[MATERIAL TO PROCESS]
Lemma returns_restore {B} o s0 (f : unit -> L B) e s Q :
  moves o s0 -> moves o s -> returns o (f tt) e s0 Q ->
  returns o (restore (in_save s0) ≫= f) e s Q.
Proof.
  intros Ho Hs Hf. unfold returns.
  change ((restore (in_save s0) ≫= f) e s) with (f tt e (in_restore s (in_save s0))).
  rewrite (in_restore_save s0 s); [done|apply Ho|apply Hs|].
  by rewrite <- (moves_same _ _ Ho), <- (moves_same _ _ Hs).
Qed.

Lemma advance_moves s n : in_ok s -> 0 <= n ->
  exists s', in_advance_n s n = Done s' /\ moves s s' /\ in_pos s' = Z.min (in_len s) (in_pos s + n).
Proof.
  intros Hs Hn. destruct (in_advance_ok s n Hs Hn) as (s' & E & Hok & Hsame & Hp).
  exists s'. split; [done|]. split; [|done]. pose proof (in_pos_range s Hs).
  split; [done|done|by apply in_same_len|lia].
Qed.

Lemma returns_advance_n {B} o n (f : unit -> L B) e s Q :
  moves o s -> 0 <= n ->
  (forall s', moves o s' -> moves s s' -> in_advance_n s n = Done s' ->
     in_pos s' = Z.min (in_len s) (in_pos s + n) -> returns o (f tt) e s' Q) ->
  returns o (advance_n n ≫= f) e s Q.
Proof.
  intros Ho Hn Hf. destruct (advance_moves s n (moves_ok _ _ Ho) Hn) as (s' & E & Hm & Hp).
  unfold returns. change ((advance_n n ≫= f) e s) with
    (match (s' ← in_advance_n s n; Done (Ok tt, s')) with
     | Done (Ok a, s') => f a e s' | Done (Err x, s') => Done (Err x, s')
     | Panicked => Panicked | Faulted => Faulted | OutOfFuel => OutOfFuel end).
  rewrite E. cbn [mbind outcome_bind]. apply Hf; try done. by eapply moves_trans.
Qed.

Lemma returns_peek_n {B} o n (f : Z -> L B) e s Q :
  moves o s -> 0 <= n ->
  (forall c, in_peek_n s n = Done c -> 0 <= c <= EOF_CHAR -> returns o (f c) e s Q) ->
  returns o (peek_n n ≫= f) e s Q.
Proof.
  intros Ho Hn Hf. destruct (in_peek_ok s n (moves_ok _ _ Ho) Hn) as (c & E & Hc).
  unfold returns. change ((peek_n n ≫= f) e s) with
    (match (c ← in_peek_n s n; Done (Ok c, s)) with
     | Done (Ok a, s') => f a e s' | Done (Err x, s') => Done (Err x, s')
     | Panicked => Panicked | Faulted => Faulted | OutOfFuel => OutOfFuel end).
  rewrite E. cbn [mbind outcome_bind]. by apply Hf.
Qed.

(** Before the end there is a current character. *)
Lemma current_before_end s : in_ok s -> in_current s <> EOF_CHAR -> in_pos s < in_len s.
Proof.
  intros Hs Hc. pose proof (in_pos_range s Hs).
  destruct (decide (in_pos s = in_len s)) as [E|]; [|lia]. by apply in_current_eof in E.
Qed.

Lemma returns_expect {B} o c (f : unit -> L B) e s Q :
  moves o s -> (forall s', moves o s' -> moves s s' -> returns o (f tt) e s' Q) ->
  returns o (expect c ≫= f) e s Q.
Proof.
  intros Ho Hf. eapply (returns_bind o (expect c) f e s (fun a s' => moves s s')); [|intros []; eauto].
  unfold expect. apply returns_current. destruct (negb _).
  - unfold unexpected_here. apply returns_pos. by apply returns_error.
  - unfold advance, advance_n, returns. destruct (advance_moves s 1 (moves_ok _ _ Ho)) as (s' & E & Hm & _); [lia|].
    rewrite E. cbn [mbind outcome_bind]. split; [by eapply moves_trans|]. by intros ? _.
Qed.

Lemma returns_eat {B} o c (f : bool -> L B) e s Q :
  moves o s -> returns o (f false) e s Q ->
  (forall s', moves o s' -> moves s s' -> in_current s = ch c -> in_pos s < in_pos s' ->
     returns o (f true) e s' Q) ->
  returns o (eat c ≫= f) e s Q.
Proof.
  intros Ho Hfalse Htrue.
  eapply (returns_bind o (eat c) f e s (fun a s' =>
    if (a : bool) then moves s s' /\ in_current s = ch c /\ in_pos s < in_pos s' else s' = s)).
  - unfold eat. apply returns_current. destruct (Z.eqb_spec (in_current s) (ch c)) as [E|].
    + unfold advance. apply returns_advance_n; [done|lia|]. intros s' Ho' Hm _ Hp.
      apply returns_ret; [done|]. split_and!; [done|done|].
      assert (in_current s <> EOF_CHAR).
      { rewrite E. unfold ch, EOF_CHAR. pose proof (N_ascii_bounded c). lia. }
      pose proof (current_before_end s (moves_ok _ _ Ho)). lia.
    + by apply returns_ret.
  - intros [|] s' Ho' Hp; [by apply Htrue; naive_solver|by subst].
Qed.

Lemma returns_codepoint s e : in_ok s ->
  returns s parse_unicode_codepoint e s (fun c s' => 0 <= c <= MAX_CODE_POINT /\ in_pos s < in_pos s').
Proof.
  intros Hs. unfold returns, parse_unicode_codepoint.
  destruct (in_parse_ok s Hs) as (r & s' & -> & Hok & Hsame & Hp & Hr).
  split; [split; [done|done|by apply in_same_len|lia]|]. by intros a ->.
Qed.

Lemma returns_lift {A B} o (v : A) (f : A -> L B) e s Q :
  returns o (f v) e s Q -> returns o (liftL (Done v) ≫= f) e s Q.
Proof. done. Qed.

Lemma as_id_part_returns {B} o c (f : option Z -> L B) e s Q :
  0 <= c -> (forall r, returns o (f r) e s Q) -> returns o (liftL (as_id_part c) ≫= f) e s Q.
Proof. intros Hc Hf. destruct (as_id_ok c Hc) as [_ (r & -> & _)]. apply Hf. Qed.
Lemma as_id_start_returns {B} o c (f : option Z -> L B) e s Q :
  0 <= c -> (forall r, returns o (f r) e s Q) -> returns o (liftL (as_id_start c) ≫= f) e s Q.
Proof. intros Hc Hf. destruct (as_id_ok c Hc) as [(r & -> & _) _]. apply Hf. Qed.

(** ** Automation *)

(** One step of a method: the primitive operations, conditionals, and calls of
    methods with a lemma in [lexical]. *)
Ltac lx_step :=
  lazymatch goal with
  | |- returns _ (mret _) _ _ _ => apply returns_ret; [assumption|]
  | |- returns _ (error _ _) _ _ _ => apply returns_error; assumption
  | |- returns _ unexpected_here _ _ _ => apply returns_error; assumption
  | |- returns _ (question _) _ _ _ => apply returns_question_tail; [assumption|intros ? ?]
  | |- returns _ (if ?b then _ else _) _ _ _ => let E := fresh "E" in destruct b eqn:E
  | |- returns _ (match ?x with _ => _ end) _ _ _ => let E := fresh "E" in destruct x eqn:E
  | |- returns _ (?m ≫= _) _ _ _ =>
      lazymatch m with
      | mret _ => apply returns_ret_bind
      | asks _ => apply returns_asks
      | pos => apply returns_pos
      | current => apply returns_current
      | is_end => apply returns_is_end
      | save => apply returns_save
      | remaining => apply returns_remaining; intros ? ?
      | advance => apply returns_advance_n; [assumption|lia|intros ? ? ? ? ?]
      | advance2 => apply returns_advance_n; [assumption|lia|intros ? ? ? ? ?]
      | advance3 => apply returns_advance_n; [assumption|lia|intros ? ? ? ? ?]
      | peek => apply returns_peek_n; [assumption|lia|intros ? ? ?]
      | peek2 => apply returns_peek_n; [assumption|lia|intros ? ? ?]
      | expect _ => apply returns_expect; [assumption|intros ? ? ?]
      | eat _ => apply returns_eat; [assumption| |intros ? ? ? ? ?]
      | question _ => apply returns_question; [assumption|intros ? ?]
      | restore _ => apply returns_restore; [assumption|assumption|]
      | error _ _ => apply returns_error; assumption
      | liftL (as_id_part _) => apply as_id_part_returns; [tauto || lia|intros ?]
      | liftL (as_id_start _) => apply as_id_start_returns; [tauto || lia|intros ?]
      | catch _ => eapply returns_catch; [eassumption|solve [eauto with lexical]|let HP := fresh "HP" in intros ? ? ? ? HP; cbn beta in HP]
      | _ => eapply returns_call; [eassumption|solve [eauto with lexical]|let HP := fresh "HP" in intros ? ? ? ? HP; cbn beta in HP]
      end
  | |- returns _ _ _ _ _ => eapply returns_tail; [eassumption|solve [eauto with lexical]|let HP := fresh "HP" in intros ? ? ? HP; cbn beta in HP]
  end; cbn [negb].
[/MATERIAL TO PROCESS]
- _ASSIGNMENT_: Your answer should be each line of the data that contains the word "lazymatch", copied as it stands.

- _ANSWER SPACE_:
  lazymatch goal with
      lazymatch m with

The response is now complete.